Modern psych is an adventurous and multi-headed beast as can be heard from these three diverse and excellent releases.

    First up Youngteam, whose latest album is the first band release for a Northern Star, a label responsible for releasing some excellent/essential compilation in the last few years. Hailing from Sweden, Youngteam walk the shoegaze path to psych bliss, with the title track of this latest offering detonating out of the speakers in a haze of delicious noise, reverb up and chocks away, the track containing passages of floatation tank drone and rippling melodies as well, the finer moments of Ride and Slowdive springing to mind. Slightly poppier in construction “Your Love” is equally fine, with some great guitar work and a delicate sheen of effects coating the tune. These two tracks set out the pattern for the rest of the album, noise and melody intertwining to great effect, the music soaring into blue skies at any given moment.
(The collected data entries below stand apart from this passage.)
(** The contract of the allocator and of [xShmMap], for the pages not mapped yet: the memory
    allocated is fresh; the page mapped is that page of the index, which is new or another
    connection uses already. *)
Record env_ok (e : page_env) (s : St) (share : gmap Z Z) : Prop := {
  en_inj : forall b c, env_page e (wal s) b = env_page e (wal s) c -> env_page e (wal s) b <> NULL -> b = c;
  en_heap : exclusiveMode (wal s) = WAL_HEAPMEMORY_MODE -> forall b, (forall p, ~ mapped (wal s) b p) ->
    pe_malloc e b <> NULL -> pages s !! pe_malloc e b = None;
  en_null : exclusiveMode (wal s) <> WAL_HEAPMEMORY_MODE -> forall b, (pe_shmmap e b).2 = NULL ->
    (pe_shmmap e b).1 <> SQLITE_OK /\ (pe_shmmap e b).1 <> SQLITE_READONLY;
  en_shm : exclusiveMode (wal s) <> WAL_HEAPMEMORY_MODE -> forall b p, (forall q, ~ mapped (wal s) b q) ->
    (pe_shmmap e b).2 = p -> p <> NULL ->
    (exists pg, pages s !! p = Some pg /\ page_size pg) /\
    (share !! b = Some p \/ share !! b = None /\ forall c, share !! c <> Some p)
}.

(** The handle up to the mapping. *)
Definition same_wal (w w' : Wal) : Prop :=
  exists ap ro, w' = set_apWiData ap (set_readOnly ro w).

Lemma same_wal_refl w : same_wal w w.
Proof. exists (apWiData w), (readOnly w). by destruct w. Qed.

Lemma same_wal_trans w1 w2 w3 : same_wal w1 w2 -> same_wal w2 w3 -> same_wal w1 w3.
Proof. intros (ap & ro & ->) (ap' & ro' & ->). by exists ap', ro'. Qed.

#[export] Hint Resolve same_wal_refl same_wal_trans : core.

Record inv (s : St) (share : gmap Z Z) (plog : list Z) : Prop := {
  inv_index : index_ok (pages s) share plog;
  inv_conn : conn_ok (wal s) share
}.

Lemma index_ok_extend ps ps' share share' plog :
  index_ok ps share plog -> ps ⊆ ps' -> share ⊆ share' ->
  (forall b p, share' !! b = Some p -> share !! b = Some p \/
     p <> NULL /\ exists pg, ps' !! p = Some pg /\ page_size pg) ->
  (forall b c p, share' !! b = Some p -> share' !! c = Some p -> b = c) ->
  index_ok ps' share' plog.
Proof.
  intros [I1 I2 I3 I4 I5] Hps Hsh Hnew Hinj. split; [done| | | |done].
  - intros b p [E|[? _]]%Hnew; [by eapply I2|done].
  - intros b p [E|[_ ?]]%Hnew; [|done]. destruct (I3 b p E) as (pg & Epg & ?). exists pg. split; [by eapply lookup_weaken|done].
  - intros b Hb Hz. destruct (I4 b Hb Hz) as (p & pg & E1 & E2 & ?). exists p, pg.
    split_and!; [by eapply lookup_weaken..|done].
Qed.

(** The page obtained is new to [share], or the page [b] another connection uses. *)
Lemma answer_ok s share plog e b p s' :
  inv s share plog -> env_ok e s share -> (forall q, ~ mapped (wal s) b q) ->
  p = env_page e (wal s) b -> p <> NULL ->
  pages s' = (if (exclusiveMode (wal s) =? WAL_HEAPMEMORY_MODE) && (p <>? NULL)
              then <[p := zero_page]> (pages s) else pages s) ->
  (share !! b = None \/ share !! b = Some p) /\ (forall c, c <> b -> share !! c <> Some p) /\
    pages s ⊆ pages s' /\ exists pg, pages s' !! p = Some pg /\ page_size pg.
Proof.
  intros [HI HC] HE Hb Hp Hp0 Hps.
  destruct HE as [E1 E2 E3 E4]. unfold env_page in *.
  destruct (Z.eqb_spec (exclusiveMode (wal s)) WAL_HEAPMEMORY_MODE) as [Hh|Hh].
  - rewrite (proj2 (Z.eqb_neq p NULL)) in Hps by done. simpl in Hps. subst p.
    pose proof (E2 Hh b Hb Hp0) as Hf. rewrite Hps.
    split_and!; [|intros c _ Ec|by apply insert_subseteq|].
    + left. apply eq_None_not_Some. intros [q Eq]. by apply (Hb q), (cn_heap _ _ HC).
    + destruct (ix_size _ _ _ HI _ _ Ec) as (pg & Epg & _). congruence.
    + rewrite lookup_insert_eq. eexists. split; [done|]. apply zero_page_size.
  - simpl in Hps. destruct (E4 Hh b p Hb ltac:(by rewrite Hp) Hp0) as (Hpg & Hs). rewrite Hps.
    split_and!; [naive_solver| |done|done].
    intros c Hc Ec. destruct Hs as [Hs|[_ Hs]]; [|by destruct (Hs c)].
    apply Hc. by apply (ix_inj _ _ _ HI c b p).
Qed.

(** Mapping page [b] at [p], which the environment has answered. *)
Lemma map_page s share plog e b p s' :
  inv s share plog -> env_ok e s share -> (forall q, ~ mapped (wal s) b q) ->
  p = env_page e (wal s) b -> same_wal (wal s) (wal s') ->
  (forall c q, mapped (wal s') c q <-> (c = b /\ q = p /\ p <> NULL) \/ (c <> b /\ mapped (wal s) c q)) ->
  pages s' = (if (exclusiveMode (wal s) =? WAL_HEAPMEMORY_MODE) && (p <>? NULL)
              then <[p := zero_page]> (pages s) else pages s) ->
  exists share', inv s' share' plog /\ env_ok e s' share' /\ share ⊆ share' /\ pages s ⊆ pages s' /\
    (p <> NULL -> share' !! b = Some p) /\
    (forall c q, share' !! c = Some q -> share !! c = Some q \/ q = env_page e (wal s) c).
Proof.
  intros [HI HC] HE Hb Hp Hw Hm Hps.
  assert (Hx : exclusiveMode (wal s') = exclusiveMode (wal s)) by (destruct Hw as (ap & ro & ->); done).
  destruct (decide (p = NULL)) as [Hp0|Hp0].
  { rewrite (proj2 (Z.eqb_eq p NULL)), andb_false_r in Hps by done.
    assert (Hm' : forall c q, mapped (wal s') c q <-> mapped (wal s) c q).
    { intros c q. rewrite Hm. split; [|intros Hq; right; split; [intros ->|]; naive_solver]. naive_solver. }
    exists share. split_and!; [| |done|by rewrite Hps|done|by left].
    - split; [by rewrite Hps|]. destruct HC as [C1 [q C2] C3]. split; setoid_rewrite Hm'; [done|by exists q|].
      rewrite Hx. done.
    - destruct HE as [E1 E2 E3 E4]. unfold env_page in *. split; unfold env_page; rewrite ?Hx; rewrite ?Hps; [done| |done|].
      + intros Hh c Hc. apply E2; [done|]. intros q Hq. apply (Hc q), Hm'. done.
      + intros Hh c r Hc. apply E4; [done|]. intros q Hq. apply (Hc q), Hm'. done. }
  destruct (answer_ok s share plog e b p s') as (Hs1 & Hs2 & Hsub & pg & Epg & Hpg); [done..|].
  assert (Hsub' : share ⊆ <[b := p]> share).
  { destruct Hs1 as [Hs1|Hs1]; [by apply insert_subseteq|by rewrite insert_id]. }
  exists (<[b := p]> share). split_and!; [split| |done|done|by rewrite lookup_insert_eq|].
  4:{ intros c q [[<- <-]|[_ ?]]%lookup_insert_Some; [by right|by left]. }
  - apply (index_ok_extend _ _ _ _ _ HI Hsub Hsub').
    + intros c q. rewrite lookup_insert_Some. naive_solver.
    + intros c d q. rewrite !lookup_insert_Some. intros [[<- <-]|[? ?]] [[<- ?]|[? ?]]; try done.
      * by destruct (Hs2 d).
      * subst q. by destruct (Hs2 c).
      * by eapply ix_inj.
  - destruct HC as [C1 [q C2] C3]. split.
    + intros c r [(-> & -> & _)|[? Hr]]%Hm; [by rewrite lookup_insert_eq|rewrite lookup_insert_ne by done; auto].
    + destruct (decide (b = 0)) as [->|]; [exists p|exists q]; apply Hm; [by left|right; split; [lia|done]].
    + rewrite Hx. intros Hh c r. rewrite lookup_insert_Some, Hm. intros [[<- <-]|[? ?]]; [by left|right; auto].
  - destruct HE as [E1 E2 E3 E4]. unfold env_page in *. split; unfold env_page; rewrite ?Hx; [done| |done|].
    + intros Hh c Hc Hc0. rewrite Hps, (proj2 (Z.eqb_eq _ _)), (proj2 (Z.eqb_neq p NULL)) by done. simpl.
      rewrite (proj2 (Z.eqb_eq _ _)) in Hp, E1 by done.
      assert (c <> b) by (intros ->; apply (Hc p), Hm; by left).
      rewrite lookup_insert_ne; [apply E2; [done| |done]|].
      * intros q Hq. apply (Hc q), Hm. by right.
      * rewrite Hp. intros E. apply E1 in E; [lia|congruence].
    + intros Hh c r Hc Er Hr. rewrite Hps, (proj2 (Z.eqb_neq _ _)) by done. simpl.
      rewrite (proj2 (Z.eqb_neq _ _)) in Hp, E1 by done.
      assert (c <> b) as Hcb by (intros ->; apply (Hc p), Hm; by left).
      assert (Hu : forall q, ~ mapped (wal s) c q) by (intros q Hq; apply (Hc q), Hm; by right).
      destruct (E4 Hh c r Hu Er Hr) as [? [Hs|[Hs Hs']]]; split; [done| |done|].
      * left. by eapply lookup_weaken.
      * right. rewrite lookup_insert_ne by done. split; [done|].
        intros d [[<- <-]|[? Hd]]%lookup_insert_Some; [|by destruct (Hs' d)].
        apply Hcb, E1; congruence.
Qed.

Lemma mapped_fun w b p q : mapped w b p -> mapped w b q -> p = q.
Proof. intros [E _] [E' _]. congruence. Qed.

Lemma mem_get_Some_range (l : list Z) i x : mem_get l i = Some x -> 0 <= i < len l.
Proof. unfold mem_get. case_cond; [|done]. intros H%lookup_lt_Some. lia. Qed.

(** The array after the growth and the assignment of the new entry. *)
Lemma grown_array w b p ap :
  0 <= b -> (forall q, ~ mapped w b q) ->
  mem_put (apWiData w ++ replicate (Z.to_nat (b + 1 - nWiData w)) NULL) b p = Some ap ->
  forall w' c q, apWiData w' = ap ->
    (mapped w' c q <-> (c = b /\ q = p /\ p <> NULL) \/ (c <> b /\ mapped w c q)).
Proof.
  intros Hb Hu E w' c q Ew. unfold mapped. rewrite Ew. unfold mem_put in E. revert E. case_cond; [|done].
  intros [= <-]. unfold mem_get. case_cond.
  2:{ split; [intros [? _]; done|]. intros [(-> & _)|(_ & ? & _)]; [lia|done]. }
  destruct (decide (c = b)) as [->|Hcb].
  - rewrite list_lookup_insert_eq by lia. naive_solver.
  - rewrite list_lookup_insert_ne by lia. split.
    + intros [E Hq]. right. split_and!; [done| |done]. apply lookup_app_Some in E as [E|[_ E]]; [done|].
      apply lookup_replicate in E as [-> _]. done.
    + intros [(? & _)|(_ & E & Hq)]; [done|]. split; [by apply lookup_app_l_Some|done].
Qed.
Amongst many highlight, the gentle psych of “My only Friend” is a stand-out track of softly spoken beauty, whilst the chiming guitar of “Northern Star”, recalls Spacemen Three in its sonic power, which is never a bad thing. Finally the aptly named “Goodbye” leads you out, a graceful delicate haze, a shimmer of wonder that is the perfect ending to an excellent album. If there was to be one complaint, it is that I would love to hear the band stretch out over ten minutes or so, to really get lost in the sonic ether, but this is a minor quibble and does not distract.

    Trading in a different kind of psych, Bipolaroid have always been one of the more consistent and original psych groups around, with their “E(i)ther Or” album being a personal favourite around here. So, it was with great anticipation that I played this, their latest work, and I am glad to say I was not disappointed, the band continuing the high standards of earlier albums.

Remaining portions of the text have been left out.